▸ INSTRUCTIONS FOR THE TASK: Starting at the first line, copy the data below through to the end, exactly.

▸ INPUT:
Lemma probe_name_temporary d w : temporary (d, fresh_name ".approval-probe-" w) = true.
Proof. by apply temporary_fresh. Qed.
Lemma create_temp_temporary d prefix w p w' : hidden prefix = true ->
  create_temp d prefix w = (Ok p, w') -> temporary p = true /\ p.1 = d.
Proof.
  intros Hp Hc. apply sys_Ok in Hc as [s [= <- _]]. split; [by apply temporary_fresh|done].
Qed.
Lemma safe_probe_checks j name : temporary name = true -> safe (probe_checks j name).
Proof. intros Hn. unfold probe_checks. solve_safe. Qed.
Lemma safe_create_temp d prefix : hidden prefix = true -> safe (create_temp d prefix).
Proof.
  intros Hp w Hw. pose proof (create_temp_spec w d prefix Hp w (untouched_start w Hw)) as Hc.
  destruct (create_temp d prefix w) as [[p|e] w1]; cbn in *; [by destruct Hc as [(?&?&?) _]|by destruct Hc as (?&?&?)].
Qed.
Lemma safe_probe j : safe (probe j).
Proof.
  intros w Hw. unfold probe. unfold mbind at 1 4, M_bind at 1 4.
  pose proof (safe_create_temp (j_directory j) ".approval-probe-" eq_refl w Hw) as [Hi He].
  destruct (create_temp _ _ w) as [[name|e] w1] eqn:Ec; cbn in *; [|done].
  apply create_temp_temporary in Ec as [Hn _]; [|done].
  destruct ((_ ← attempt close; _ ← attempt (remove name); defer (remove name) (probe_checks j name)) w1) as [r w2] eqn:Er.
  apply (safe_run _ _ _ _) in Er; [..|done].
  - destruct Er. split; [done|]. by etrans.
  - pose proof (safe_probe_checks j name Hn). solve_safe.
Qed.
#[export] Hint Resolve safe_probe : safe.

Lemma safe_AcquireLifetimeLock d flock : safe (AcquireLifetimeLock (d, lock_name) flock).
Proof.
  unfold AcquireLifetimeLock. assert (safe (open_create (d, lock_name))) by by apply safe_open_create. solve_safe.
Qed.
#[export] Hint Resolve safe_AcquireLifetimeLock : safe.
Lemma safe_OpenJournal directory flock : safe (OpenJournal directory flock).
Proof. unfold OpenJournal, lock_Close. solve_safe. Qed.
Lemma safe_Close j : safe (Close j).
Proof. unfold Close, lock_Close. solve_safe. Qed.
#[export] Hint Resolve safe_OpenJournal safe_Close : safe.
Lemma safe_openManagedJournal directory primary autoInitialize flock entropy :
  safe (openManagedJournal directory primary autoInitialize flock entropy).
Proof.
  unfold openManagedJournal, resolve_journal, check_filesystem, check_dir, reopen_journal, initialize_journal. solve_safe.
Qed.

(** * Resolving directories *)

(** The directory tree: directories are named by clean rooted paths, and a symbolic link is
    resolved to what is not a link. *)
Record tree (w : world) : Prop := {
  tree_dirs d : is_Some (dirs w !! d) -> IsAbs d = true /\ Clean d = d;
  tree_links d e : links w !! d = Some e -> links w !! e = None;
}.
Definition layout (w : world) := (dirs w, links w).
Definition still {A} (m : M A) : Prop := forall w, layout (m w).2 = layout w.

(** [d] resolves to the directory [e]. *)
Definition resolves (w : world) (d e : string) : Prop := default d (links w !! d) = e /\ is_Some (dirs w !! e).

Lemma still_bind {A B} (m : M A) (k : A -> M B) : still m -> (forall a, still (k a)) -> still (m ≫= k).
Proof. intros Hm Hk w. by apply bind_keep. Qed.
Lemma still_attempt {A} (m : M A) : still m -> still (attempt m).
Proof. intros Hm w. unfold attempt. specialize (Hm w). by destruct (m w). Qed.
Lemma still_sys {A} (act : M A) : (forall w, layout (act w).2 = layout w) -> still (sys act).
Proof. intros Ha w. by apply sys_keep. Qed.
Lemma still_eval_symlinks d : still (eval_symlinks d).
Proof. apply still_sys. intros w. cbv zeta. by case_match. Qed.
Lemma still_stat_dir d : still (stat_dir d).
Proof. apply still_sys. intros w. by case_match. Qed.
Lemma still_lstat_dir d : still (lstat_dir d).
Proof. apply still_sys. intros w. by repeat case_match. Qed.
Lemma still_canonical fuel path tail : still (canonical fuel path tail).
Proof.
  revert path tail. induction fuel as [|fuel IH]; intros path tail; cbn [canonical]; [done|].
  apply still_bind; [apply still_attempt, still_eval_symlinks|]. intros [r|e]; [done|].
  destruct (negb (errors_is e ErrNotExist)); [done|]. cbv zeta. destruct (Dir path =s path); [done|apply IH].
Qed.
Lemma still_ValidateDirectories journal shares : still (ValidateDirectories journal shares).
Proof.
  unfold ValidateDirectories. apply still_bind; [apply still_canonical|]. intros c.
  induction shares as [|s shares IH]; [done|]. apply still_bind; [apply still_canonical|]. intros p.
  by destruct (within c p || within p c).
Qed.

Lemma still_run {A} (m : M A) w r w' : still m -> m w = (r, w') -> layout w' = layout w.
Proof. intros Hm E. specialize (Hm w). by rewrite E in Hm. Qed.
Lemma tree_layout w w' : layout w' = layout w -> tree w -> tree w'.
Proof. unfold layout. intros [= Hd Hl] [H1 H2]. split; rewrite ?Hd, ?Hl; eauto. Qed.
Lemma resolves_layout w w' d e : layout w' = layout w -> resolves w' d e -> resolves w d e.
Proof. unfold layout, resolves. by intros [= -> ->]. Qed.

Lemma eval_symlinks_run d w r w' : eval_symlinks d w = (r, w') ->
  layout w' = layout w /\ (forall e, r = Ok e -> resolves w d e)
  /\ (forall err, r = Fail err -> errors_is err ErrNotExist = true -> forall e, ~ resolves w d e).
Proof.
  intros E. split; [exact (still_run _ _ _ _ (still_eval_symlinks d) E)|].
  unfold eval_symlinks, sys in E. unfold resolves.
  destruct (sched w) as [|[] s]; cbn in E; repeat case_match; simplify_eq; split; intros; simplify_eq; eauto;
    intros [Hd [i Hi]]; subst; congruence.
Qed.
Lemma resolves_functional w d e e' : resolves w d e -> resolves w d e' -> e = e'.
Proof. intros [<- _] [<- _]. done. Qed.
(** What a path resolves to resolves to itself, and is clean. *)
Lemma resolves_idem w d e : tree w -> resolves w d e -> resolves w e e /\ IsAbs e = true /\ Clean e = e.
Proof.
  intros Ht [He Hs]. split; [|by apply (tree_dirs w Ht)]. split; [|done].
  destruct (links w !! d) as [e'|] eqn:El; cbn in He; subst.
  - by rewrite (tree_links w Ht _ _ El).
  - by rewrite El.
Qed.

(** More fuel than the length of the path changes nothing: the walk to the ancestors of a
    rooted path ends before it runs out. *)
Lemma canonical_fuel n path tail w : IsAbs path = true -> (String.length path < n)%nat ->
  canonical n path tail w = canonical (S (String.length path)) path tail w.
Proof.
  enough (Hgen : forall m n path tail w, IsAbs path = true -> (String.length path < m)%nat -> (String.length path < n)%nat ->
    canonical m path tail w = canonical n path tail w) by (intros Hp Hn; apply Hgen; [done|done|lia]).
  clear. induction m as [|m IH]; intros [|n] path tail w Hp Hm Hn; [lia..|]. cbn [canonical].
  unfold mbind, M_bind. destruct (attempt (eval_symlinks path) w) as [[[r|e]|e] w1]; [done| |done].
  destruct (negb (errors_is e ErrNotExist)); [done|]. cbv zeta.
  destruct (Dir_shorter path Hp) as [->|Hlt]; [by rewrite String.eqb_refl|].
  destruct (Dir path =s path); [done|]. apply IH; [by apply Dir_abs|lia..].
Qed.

▸ THE COMPLETED TASK:
Lemma probe_name_temporary d w : temporary (d, fresh_name ".approval-probe-" w) = true.
Proof. by apply temporary_fresh. Qed.
Lemma create_temp_temporary d prefix w p w' : hidden prefix = true ->
  create_temp d prefix w = (Ok p, w') -> temporary p = true /\ p.1 = d.
Proof.
  intros Hp Hc. apply sys_Ok in Hc as [s [= <- _]]. split; [by apply temporary_fresh|done].
Qed.
Lemma safe_probe_checks j name : temporary name = true -> safe (probe_checks j name).
Proof. intros Hn. unfold probe_checks. solve_safe. Qed.
Lemma safe_create_temp d prefix : hidden prefix = true -> safe (create_temp d prefix).
Proof.
  intros Hp w Hw. pose proof (create_temp_spec w d prefix Hp w (untouched_start w Hw)) as Hc.
  destruct (create_temp d prefix w) as [[p|e] w1]; cbn in *; [by destruct Hc as [(?&?&?) _]|by destruct Hc as (?&?&?)].
Qed.
Lemma safe_probe j : safe (probe j).
Proof.
  intros w Hw. unfold probe. unfold mbind at 1 4, M_bind at 1 4.
  pose proof (safe_create_temp (j_directory j) ".approval-probe-" eq_refl w Hw) as [Hi He].
  destruct (create_temp _ _ w) as [[name|e] w1] eqn:Ec; cbn in *; [|done].
  apply create_temp_temporary in Ec as [Hn _]; [|done].
  destruct ((_ ← attempt close; _ ← attempt (remove name); defer (remove name) (probe_checks j name)) w1) as [r w2] eqn:Er.
  apply (safe_run _ _ _ _) in Er; [..|done].
  - destruct Er. split; [done|]. by etrans.
  - pose proof (safe_probe_checks j name Hn). solve_safe.
Qed.
#[export] Hint Resolve safe_probe : safe.

Lemma safe_AcquireLifetimeLock d flock : safe (AcquireLifetimeLock (d, lock_name) flock).
Proof.
  unfold AcquireLifetimeLock. assert (safe (open_create (d, lock_name))) by by apply safe_open_create. solve_safe.
Qed.
#[export] Hint Resolve safe_AcquireLifetimeLock : safe.
Lemma safe_OpenJournal directory flock : safe (OpenJournal directory flock).
Proof. unfold OpenJournal, lock_Close. solve_safe. Qed.
Lemma safe_Close j : safe (Close j).
Proof. unfold Close, lock_Close. solve_safe. Qed.
#[export] Hint Resolve safe_OpenJournal safe_Close : safe.
Lemma safe_openManagedJournal directory primary autoInitialize flock entropy :
  safe (openManagedJournal directory primary autoInitialize flock entropy).
Proof.
  unfold openManagedJournal, resolve_journal, check_filesystem, check_dir, reopen_journal, initialize_journal. solve_safe.
Qed.

(** * Resolving directories *)

(** The directory tree: directories are named by clean rooted paths, and a symbolic link is
    resolved to what is not a link. *)
Record tree (w : world) : Prop := {
  tree_dirs d : is_Some (dirs w !! d) -> IsAbs d = true /\ Clean d = d;
  tree_links d e : links w !! d = Some e -> links w !! e = None;
}.
Definition layout (w : world) := (dirs w, links w).
Definition still {A} (m : M A) : Prop := forall w, layout (m w).2 = layout w.

(** [d] resolves to the directory [e]. *)
Definition resolves (w : world) (d e : string) : Prop := default d (links w !! d) = e /\ is_Some (dirs w !! e).

Lemma still_bind {A B} (m : M A) (k : A -> M B) : still m -> (forall a, still (k a)) -> still (m ≫= k).
Proof. intros Hm Hk w. by apply bind_keep. Qed.
Lemma still_attempt {A} (m : M A) : still m -> still (attempt m).
Proof. intros Hm w. unfold attempt. specialize (Hm w). by destruct (m w). Qed.
Lemma still_sys {A} (act : M A) : (forall w, layout (act w).2 = layout w) -> still (sys act).
Proof. intros Ha w. by apply sys_keep. Qed.
Lemma still_eval_symlinks d : still (eval_symlinks d).
Proof. apply still_sys. intros w. cbv zeta. by case_match. Qed.
Lemma still_stat_dir d : still (stat_dir d).
Proof. apply still_sys. intros w. by case_match. Qed.
Lemma still_lstat_dir d : still (lstat_dir d).
Proof. apply still_sys. intros w. by repeat case_match. Qed.
Lemma still_canonical fuel path tail : still (canonical fuel path tail).
Proof.
  revert path tail. induction fuel as [|fuel IH]; intros path tail; cbn [canonical]; [done|].
  apply still_bind; [apply still_attempt, still_eval_symlinks|]. intros [r|e]; [done|].
  destruct (negb (errors_is e ErrNotExist)); [done|]. cbv zeta. destruct (Dir path =s path); [done|apply IH].
Qed.
Lemma still_ValidateDirectories journal shares : still (ValidateDirectories journal shares).
Proof.
  unfold ValidateDirectories. apply still_bind; [apply still_canonical|]. intros c.
  induction shares as [|s shares IH]; [done|]. apply still_bind; [apply still_canonical|]. intros p.
  by destruct (within c p || within p c).
Qed.

Lemma still_run {A} (m : M A) w r w' : still m -> m w = (r, w') -> layout w' = layout w.
Proof. intros Hm E. specialize (Hm w). by rewrite E in Hm. Qed.
Lemma tree_layout w w' : layout w' = layout w -> tree w -> tree w'.
Proof. unfold layout. intros [= Hd Hl] [H1 H2]. split; rewrite ?Hd, ?Hl; eauto. Qed.
Lemma resolves_layout w w' d e : layout w' = layout w -> resolves w' d e -> resolves w d e.
Proof. unfold layout, resolves. by intros [= -> ->]. Qed.

Lemma eval_symlinks_run d w r w' : eval_symlinks d w = (r, w') ->
  layout w' = layout w /\ (forall e, r = Ok e -> resolves w d e)
  /\ (forall err, r = Fail err -> errors_is err ErrNotExist = true -> forall e, ~ resolves w d e).
Proof.
  intros E. split; [exact (still_run _ _ _ _ (still_eval_symlinks d) E)|].
  unfold eval_symlinks, sys in E. unfold resolves.
  destruct (sched w) as [|[] s]; cbn in E; repeat case_match; simplify_eq; split; intros; simplify_eq; eauto;
    intros [Hd [i Hi]]; subst; congruence.
Qed.
Lemma resolves_functional w d e e' : resolves w d e -> resolves w d e' -> e = e'.
Proof. intros [<- _] [<- _]. done. Qed.
(** What a path resolves to resolves to itself, and is clean. *)
Lemma resolves_idem w d e : tree w -> resolves w d e -> resolves w e e /\ IsAbs e = true /\ Clean e = e.
Proof.
  intros Ht [He Hs]. split; [|by apply (tree_dirs w Ht)]. split; [|done].
  destruct (links w !! d) as [e'|] eqn:El; cbn in He; subst.
  - by rewrite (tree_links w Ht _ _ El).
  - by rewrite El.
Qed.

(** More fuel than the length of the path changes nothing: the walk to the ancestors of a
    rooted path ends before it runs out. *)
Lemma canonical_fuel n path tail w : IsAbs path = true -> (String.length path < n)%nat ->
  canonical n path tail w = canonical (S (String.length path)) path tail w.
Proof.
  enough (Hgen : forall m n path tail w, IsAbs path = true -> (String.length path < m)%nat -> (String.length path < n)%nat ->
    canonical m path tail w = canonical n path tail w) by (intros Hp Hn; apply Hgen; [done|done|lia]).
  clear. induction m as [|m IH]; intros [|n] path tail w Hp Hm Hn; [lia..|]. cbn [canonical].
  unfold mbind, M_bind. destruct (attempt (eval_symlinks path) w) as [[[r|e]|e] w1]; [done| |done].
  destruct (negb (errors_is e ErrNotExist)); [done|]. cbv zeta.
  destruct (Dir_shorter path Hp) as [->|Hlt]; [by rewrite String.eqb_refl|].
  destruct (Dir path =s path); [done|]. apply IH; [by apply Dir_abs|lia..].
Qed.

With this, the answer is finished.